* **Data extracted from a collection**

▼

(* ===== verification/StatusItemsSpec.v ===== *)
(** * The registry of status items: properties of module Status

    A registry reached by the operations is two trees; a page of one of them is
    complete, in order and finite. *)
From stdpp Require Import sorting.
From S2P Require Import Prelude Wtacc PeerPolicy GoSort StatusItems.
Import Status.

(** ** Orders on titles and on paths *)

Lemma cmp_refl {A} (cmp : A -> A -> comparison) a : StrictWeak cmp -> cmp a a = Eq.
Proof. intros H. pose proof (sw_antisym H a a) as E. by destruct (cmp a a). Qed.

Lemma sw_titles page : StrictWeak (title_order page).
Proof.
  assert (E : forall a b, title_order page a b =
    cmp_or (Z.compare (pagePriority page a) (pagePriority page b)) (bytes_compare a b)).
  { intros a b. unfold title_order. destruct (Z.eqb_spec (pagePriority page a) (pagePriority page b)) as [->|Hn]; cbn.
    - by rewrite Z.compare_refl.
    - destruct (Z.compare_spec (pagePriority page a) (pagePriority page b)); done. }
  assert (H : StrictWeak (fun a b => cmp_or (Z.compare (pagePriority page a) (pagePriority page b)) (bytes_compare a b)))
    by (apply sw_or; [apply (sw_proj (pagePriority page)), sw_Z|apply sw_bytes]).
  destruct H as [H1 H2]. split; intros *; rewrite !E; [apply H1|apply H2].
Qed.

Lemma title_order_eq page a b : title_order page a b = Eq -> a = b.
Proof.
  unfold title_order. destruct (Z.eqb_spec (pagePriority page a) (pagePriority page b)) as [E|Hn]; cbn.
  - apply bytes_compare_eq.
  - by intros H%Z.compare_eq.
Qed.

Abbreviation path := (list (list Z)).

(** Paths in the order of a page: a section before those inside it, sections side
    by side in the order of their titles. *)
Fixpoint below (a b : path) : comparison :=
  match a, b with
  | [], [] => Eq
  | [], _ => Lt
  | _, [] => Gt
  | x :: a, y :: b => cmp_or (bytes_compare x y) (below a b)
  end.
Definition path_order (cmp : list Z -> list Z -> comparison) (a b : path) : comparison :=
  match a, b with
  | [], [] => Eq
  | [], _ => Lt
  | _, [] => Gt
  | x :: a, y :: b => cmp_or (cmp x y) (below a b)
  end.

Lemma below_order a b : path_order bytes_compare a b = below a b.
Proof. by destruct a, b. Qed.

(** ** Reading a page *)

(** The sections of a text, each with the titles it is under and its data. *)
Abbreviation section := (path * list Z)%type.

Fixpoint walk (stack : path) (ts : list Token) : list section :=
  match ts with
  | [] => []
  | Open title :: ts => walk (title :: stack) ts
  | ItemData html :: ts => (rev stack, html) :: walk stack ts
  | Close :: ts => walk (tail stack) ts
  | PageError :: ts => walk stack ts
  end.
Definition sections : list Token -> list section := walk [].

Definition under (p : path) (l : list section) : list section := map (fun s => (p ++ s.1, s.2)) l.

Lemma under_under p q l : under p (under q l) = under (p ++ q) l.
Proof. unfold under. rewrite map_map. apply map_ext. intros s. cbn. by rewrite app_assoc. Qed.

Lemma under_app p l k : under p (l ++ k) = under p l ++ under p k.
Proof. apply map_app. Qed.

Lemma elem_of_under p l q h : (q, h) ∈ under p l <-> exists q', q = p ++ q' /\ (q', h) ∈ l.
Proof.
  unfold under. rewrite list_elem_of_fmap. split.
  - intros ([q' h'] & [= -> ->] & H). by exists q'.
  - intros (q' & -> & H). by exists (q', h).
Qed.

Section Spec.
Context {GStr : GoStrings} {GS : GoSort} {HT : Html}.

(** ** The registry *)

Definition children (r : Registry) (i : positive) : gmap (list Z) positive :=
  match store r !! i with Some it => items it | None => ∅ end.

Record registry_ok (r : Registry) : Prop := {
  rk_roots : is_Some (store r !! rootItem) /\ is_Some (store r !! peeringRootItem);
  rk_next i : is_Some (store r !! i) -> (i < next r)%positive;
  rk_child i t j : children r i !! t = Some j -> (i < j)%positive /\ (2 < j)%positive /\ is_Some (store r !! j);
  rk_parent i t i' t' j : children r i !! t = Some j -> children r i' !! t' = Some j -> i = i' /\ t = t' }.

Inductive step (r : Registry) : Registry -> Prop :=
  | st_add parent title tmpl cb : is_Some (store r !! parentItem parent) -> step r (fst (AddItem parent title tmpl cb r))
  | st_simple parent title : is_Some (store r !! parentItem parent) -> step r (fst (AddSimpleItem parent title r))
  | st_status i s : step r (setStatus i s r)
  | st_done d : step r (done d r)
  | st_del parent title : step r (DelItem parent title r).

Definition reachable : Registry -> Prop := rtc step initial_registry.

Lemma children_alter f i r j : children (MkRegistry (alter (with_items f) i (store r)) (next r)) j =
  if bool_decide (i = j /\ is_Some (store r !! i)) then f (children r j) else children r j.
Proof.
  unfold children. cbn. destruct (decide (i = j)) as [->|Hn].
  - rewrite lookup_alter_eq. destruct (store r !! j) as [it|] eqn:E; cbn.
    + by rewrite bool_decide_true by eauto.
    + rewrite bool_decide_false; [done|]. by intros [_ [? ?]].
  - rewrite lookup_alter_ne by done. rewrite bool_decide_false; [done|]. by intros [? _].
Qed.

Lemma store_alter f i r j : is_Some (store (MkRegistry (alter f i (store r)) (next r)) !! j) <-> is_Some (store r !! j).
Proof. cbn. apply lookup_alter_is_Some. Qed.

Lemma initial_registry_ok : registry_ok initial_registry.
Proof.
  assert (Hc : forall i, children initial_registry i = ∅).
  { intros i. unfold children, initial_registry. cbn [store]. destruct (decide (i = rootItem)) as [->|H1]; [done|].
    destruct (decide (i = peeringRootItem)) as [->|H2]; [done|]. rewrite lookup_insert_ne by done. by rewrite lookup_singleton_ne. }
  split.
  - split; by eexists.
  - intros i [it H]. cbn [store initial_registry] in H. apply lookup_insert_Some in H as [[<- _]|[_ [<- _]%lookup_singleton_Some]]; done.
  - intros i t j. by rewrite Hc.
  - intros i t i' t' j. by rewrite Hc.
Qed.

(** A new item is put under one that exists. *)
Lemma add_ok r i t k : registry_ok r -> is_Some (store r !! i) ->
  registry_ok (addSubItem i t (next r) (new_item k r)).
Proof.
  intros Hr Hi. set (n := next r). pose proof (rk_next r Hr) as Hn.
  assert (Hfresh : store r !! n = None).
  { destruct (store r !! n) as [it|] eqn:E; [|done]. pose proof (Hn n (ex_intro _ it E)). lia. }
  assert (Hst : forall j, is_Some (store (addSubItem i t n (new_item k r)) !! j) <-> is_Some (store r !! j) \/ j = n).
  { intros j. unfold addSubItem. rewrite (store_alter _ i (new_item k r)). unfold new_item. cbn. rewrite lookup_insert_is_Some'. naive_solver. }
  assert (Hch : forall j, children (addSubItem i t n (new_item k r)) j = if bool_decide (i = j) then <[t := n]> (children r j) else children r j).
  { intros j. unfold addSubItem. rewrite (children_alter _ i (new_item k r)). assert (Hin : i <> n) by (intros ->; destruct Hi as [? E]; by rewrite Hfresh in E).
    assert (Ec : children (new_item k r) j = if bool_decide (j = n) then ∅ else children r j).
    { unfold children, new_item. cbn. fold n. case_bool_decide as E; [by rewrite E, lookup_insert_eq|by rewrite lookup_insert_ne]. }
    rewrite Ec. assert (Hsi : is_Some (store (new_item k r) !! i)) by (cbn; apply lookup_insert_is_Some'; by right).
    destruct (decide (i = j)) as [E1|E1].
    - rewrite (bool_decide_false (j = n)) by congruence. rewrite bool_decide_true by done. by rewrite bool_decide_true.
    - rewrite (bool_decide_false (i = j)) by done. rewrite bool_decide_false by (by intros [? _]).
      case_bool_decide as E2; [|done]. unfold children. by rewrite E2, Hfresh. }
  assert (Hnot : forall j t', children r j !! t' <> Some n).
  { intros j t' E. apply (rk_child r Hr) in E as (_ & _ & [it E]). by rewrite Hfresh in E. }
  assert (Hroot : (2 < n)%positive).
  { destruct (rk_roots r Hr) as [_ H]. by apply Hn in H. }
  split.
  - destruct (rk_roots r Hr). rewrite !Hst. tauto.
  - intros j Hj. apply Hst in Hj as [Hj| ->]; cbn; [|lia]. pose proof (Hn j Hj). lia.
  - intros j t' c. rewrite Hch, Hst. case_bool_decide as E; [|intros H; apply (rk_child r Hr) in H as (? & ? & ?); by eauto].
    subst j. intros [[_ <-]|[_ H]]%lookup_insert_Some; [pose proof (Hn i Hi); by eauto|].
    apply (rk_child r Hr) in H as (? & ? & ?). by eauto.
  - assert (Hat : forall a ta c, children (addSubItem i t n (new_item k r)) a !! ta = Some c ->
        a = i /\ ta = t /\ c = n \/ children r a !! ta = Some c).
    { intros a ta c. rewrite Hch. case_bool_decide; [|by right]. subst a. rewrite lookup_insert_Some. naive_solver. }
    intros a ta b tb c [(-> & -> & ->)|Ha]%Hat [(-> & -> & Hb)|Hb]%Hat; [done|by apply Hnot in Hb| |by apply (rk_parent r Hr a ta b tb c)].
    subst c. by apply Hnot in Ha.
Qed.

Lemma delete_ok r i t : registry_ok r -> registry_ok (delSubItem i t r).
Proof.
  intros Hr. assert (Hsub : forall j t' c, children (delSubItem i t r) j !! t' = Some c -> children r j !! t' = Some c).
  { intros j t' c. unfold delSubItem. rewrite children_alter. case_bool_decide; [|done]. by intros [_ ?]%lookup_delete_Some. }
  pose proof (fun j => store_alter (with_items (delete t)) i r j) as Hst. split.
  - unfold delSubItem. rewrite !Hst. apply Hr.
  - intros j Hj%Hst. by apply (rk_next r Hr).
  - intros j t' c H%Hsub. apply (rk_child r Hr) in H as (? & ? & ?). split_and!; [done..|]. by apply Hst.
  - intros a ta b tb c Ha%Hsub Hb%Hsub. by apply (rk_parent r Hr a ta b tb c).
Qed.

Lemma status_ok r i s : registry_ok r -> registry_ok (setStatus i s r).
Proof.
  intros Hr. assert (Hc : forall j, children (setStatus i s r) j = children r j).
  { intros j. unfold children, setStatus. cbn. destruct (decide (i = j)) as [->|Hn]; [|by rewrite lookup_alter_ne].
    rewrite lookup_alter_eq. destruct (store r !! j) as [[m []]|]; done. }
  assert (Hst : forall j, is_Some (store (setStatus i s r) !! j) <-> is_Some (store r !! j)) by (intros j; apply store_alter).
  split; [|intros j| |]; intros *; rewrite ?Hc, ?Hst; apply Hr.
Qed.

Lemma registry_reachable_ok r : reachable r -> registry_ok r.
Proof.
  apply rtc_ind_r; [apply initial_registry_ok|]. intros r1 r2 _ [] Hr.
  - by apply add_ok.
  - by apply add_ok.
  - by apply status_ok.
  - by apply delete_ok.
  - by apply delete_ok.
Qed.
(** ** The sections of a page *)

(** The item at a path of titles. *)
Fixpoint at_path (r : Registry) (i : positive) (p : path) : option positive :=
  match p with
  | [] => Some i
  | t :: p => j ← children r i !! t; at_path r j p
  end.

(** The data of the item at a path under one of the given items. *)
Definition shown (r : Registry) (ctx : path -> option request) (m : gmap (list Z) positive) (p : path) (h : list Z) : Prop :=
  exists t p' j i it, p = t :: p' /\ m !! t = Some j /\ at_path r j p' = Some i /\
    store r !! i = Some it /\ h = Eval_ (ctx p') it.

(** What the part [ts] of a page says: its sections, in order. *)
Definition says (cmp : list Z -> list Z -> comparison) (ts : list Token) (l : list section) : Prop :=
  (forall stack rest, walk stack (ts ++ rest) = under (rev stack) l ++ walk stack rest) /\
  StronglySorted (fun a b => path_order cmp a.1 b.1 = Lt) l /\ Forall (fun s => s.1 <> []) l.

▲

* **What the task asks**
This task asks for the number of lines above that include the string "setStatus". Respond with that number only.

* **Reply**
5